S’en suit le deuxième conflit mondial au début duquel l’Union Soviétique lance en novembre 1939 la Guerre d’Hiver contre la Finlande afin de protéger Léningrad, située à une trentaine de kilomètres de la frontière, d’une éventuelle attaque des allemands, les finlandais ayant passé un accord de coopération économique et militaire permettant aux troupes du Reich de stationner en Finlande . L’armée finlandaise, bien inférieure en nombre aux soviétiques, cède 10% de son territoire aux russes (dont la Carélie, province orientale du pays qui appartient encore aujourd’hui à la Russie) mais reste indépendante contrairement aux pays Baltes. En 1941, la Finlande joint ses forces à l’Allemagne qui attaque l’Union Soviétique afin de prendre sa revanche et récupérer ses territoires perdus. Victorieuse, elle arrête temporairement l’offensive au lac Onega en Carélie et n’attaquera jamais Léningrad malgré les demandes pressantes d’Hitler. En 1944, l’Armée Rouge perce le front et l’armée finlandaise se replie à nouveau vers l’ancienne frontière avant de signer un armistice avec Moscou. Cet armistice stipule notamment le départ des troupes allemandes stationnées dans le nord de la Finlande. Cependant, l’évacuation ratée des troupes allemandes déclenche un nouveau conflit : la guerre de Laponie, contre les allemands cette fois-ci… Rovaniemi, la capitale de la Laponie, est complètement détruite, 100.000 personnes deviennent réfugiées et un millier de soldats finlandais et autant d’allemands périssent pendant cette guerre qui s’achève en avril 1945.
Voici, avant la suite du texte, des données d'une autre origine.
(** Outbox instructions. *)
Module OutboxEventType.
Inductive OutboxEventType : Set :=
  | PAYMENT_CREATE_REQUESTED | PAYMENT_RECONCILE_REQUESTED.
#[global] Instance eq_dec : EqDecision OutboxEventType.
Proof. solve_decision. Defined.
Definition value (x : OutboxEventType) : string :=
  match x with
  | PAYMENT_CREATE_REQUESTED => "PAYMENT_CREATE_REQUESTED"
  | PAYMENT_RECONCILE_REQUESTED => "PAYMENT_RECONCILE_REQUESTED"
  end.
Definition members : list OutboxEventType :=
  [PAYMENT_CREATE_REQUESTED; PAYMENT_RECONCILE_REQUESTED].
End OutboxEventType.
Abbreviation OutboxEventType := OutboxEventType.OutboxEventType.
#[global] Instance OutboxEventType_enum : StrEnum OutboxEventType.
Proof. refine {| enum_value := OutboxEventType.value; enum_members := OutboxEventType.members |}; solve_enum. Defined.

(** What a provider says about its own payment. *)
Module ProviderPaymentStatus.
Inductive ProviderPaymentStatus : Set :=
  | CREATED | PENDING | SUCCEEDED | FAILED.
#[global] Instance eq_dec : EqDecision ProviderPaymentStatus.
Proof. solve_decision. Defined.
Definition value (x : ProviderPaymentStatus) : string :=
  match x with
  | CREATED => "CREATED"
  | PENDING => "PENDING"
  | SUCCEEDED => "SUCCEEDED"
  | FAILED => "FAILED"
  end.
Definition members : list ProviderPaymentStatus :=
  [CREATED; PENDING; SUCCEEDED; FAILED].
End ProviderPaymentStatus.
Abbreviation ProviderPaymentStatus := ProviderPaymentStatus.ProviderPaymentStatus.
#[global] Instance ProviderPaymentStatus_enum : StrEnum ProviderPaymentStatus.
Proof. refine {| enum_value := ProviderPaymentStatus.value; enum_members := ProviderPaymentStatus.members |}; solve_enum. Defined.

(** What a webhook claims. *)
Module WebhookEventType.
Inductive WebhookEventType : Set :=
  | PAYMENT_SUCCEEDED | PAYMENT_FAILED | PAYMENT_PENDING | PAYMENT_ATTEMPT_FAILED.
#[global] Instance eq_dec : EqDecision WebhookEventType.
Proof. solve_decision. Defined.
Definition value (x : WebhookEventType) : string :=
  match x with
  | PAYMENT_SUCCEEDED => "payment.succeeded"
  | PAYMENT_FAILED => "payment.failed"
  | PAYMENT_PENDING => "payment.pending"
  | PAYMENT_ATTEMPT_FAILED => "payment.attempt_failed"
  end.
Definition members : list WebhookEventType :=
  [PAYMENT_SUCCEEDED; PAYMENT_FAILED; PAYMENT_PENDING; PAYMENT_ATTEMPT_FAILED].
End WebhookEventType.
Abbreviation WebhookEventType := WebhookEventType.WebhookEventType.
#[global] Instance WebhookEventType_enum : StrEnum WebhookEventType.
Proof. refine {| enum_value := WebhookEventType.value; enum_members := WebhookEventType.members |}; solve_enum. Defined.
La Finlande échappe ensuite de peu à une annexion pure et simple par l’URSS. Le traité de Paris, signé en 1947 entre Alliés vainqueurs du conflit et anciens alliés vaincus de l’Allemagne (mais pas l’Allemagne), lui permet de recouvrer son indépendance. Le territoire finlandais reste par contre amputé non seulement de la Carélie mais aussi de territoires supplémentaires au nord. La Finlande doit également verser un lourd tribut aux Soviétiques et subordonner sa politique étrangère à celle de l’URSS (période que l’on appellera la finlandisation) en échange de la préservation de ses institutions démocratiques. Le paradoxe de cette « dette de guerre » envers l’URSS est qu’elle devint une source de prospérité pour le pays qui s’industrialisa à grande échelle pour payer ces réparations à l’Union Soviétique. Ainsi dans l’agglomération de Turku, notamment à Raisio, s’est implanté le plus grand port de construction navale finlandais, chantier naval dont sortent encore chaque année d’immenses navires de croisière pouvant embarquer près de 3.000 passagers.

Après la guerre, la ligne de neutralité entre Russie et Finlande fait de cette dernière une plaque tournante des relations entre les bloc de l’Est et de l’Ouest. Sous peine de mécontenter son puissant voisin russe, la politique finlandaise s’oriente résolument vers la neutralité permettant au pays de traverser sans encombres cette période délicate. Encore aujourd’hui la Finlande refuse d’adhérer à l’OTAN afin de respecter cette neutralité. La Finlande devient rapidement un pays prospère dont la plus belle réussite dans le secteur des nouvelles technologies est sans doute l’entreprise Nokia. En 1995 la Finlande adhère à l’Union Européenne. La Finlande fait également partie de la zone euro dans laquelle ses billets et ses pièces ne représentent que 2% environ du total mis en circulation!

Mais pour en revenir à ce liputuspäivä du 6 novembre durant lequel on célèbre l’héritage suédois, quelques mots sur Gustave II Adolphe. Ce souverain du royaume de Suède de 1611 à 1632 et surnommé « le Grand » ou « le lion du Nord » fit de ce royaume l’une des grandes puissances européennes grâce à son génie militaire et aux réformes qu’il mit en oeuvre. Ses innovations tactiques lui valurent même le surnom de « père de la guerre moderne » et l’admiration d’illustres généraux tels que Napoléon Ier ou Patton. Il perdit la vie au cours d’un des nombreux combats qu’il mena, lors de la bataille de Lützen en Allemagne, une des batailles les plus marquantes de la guerre de Trente Ans. Le jour de Gustave Adolphe, ou Gustav Adolfsdagen en suédois, est également célébré en Suède où c’est l’occasion de déguster un « Gustav Adolfsbakelse », gâteau à l’effigie du souverain.

Vous voilà maintenant incollables sur l’histoire de la Finlande du Moyen-Age à nos jours!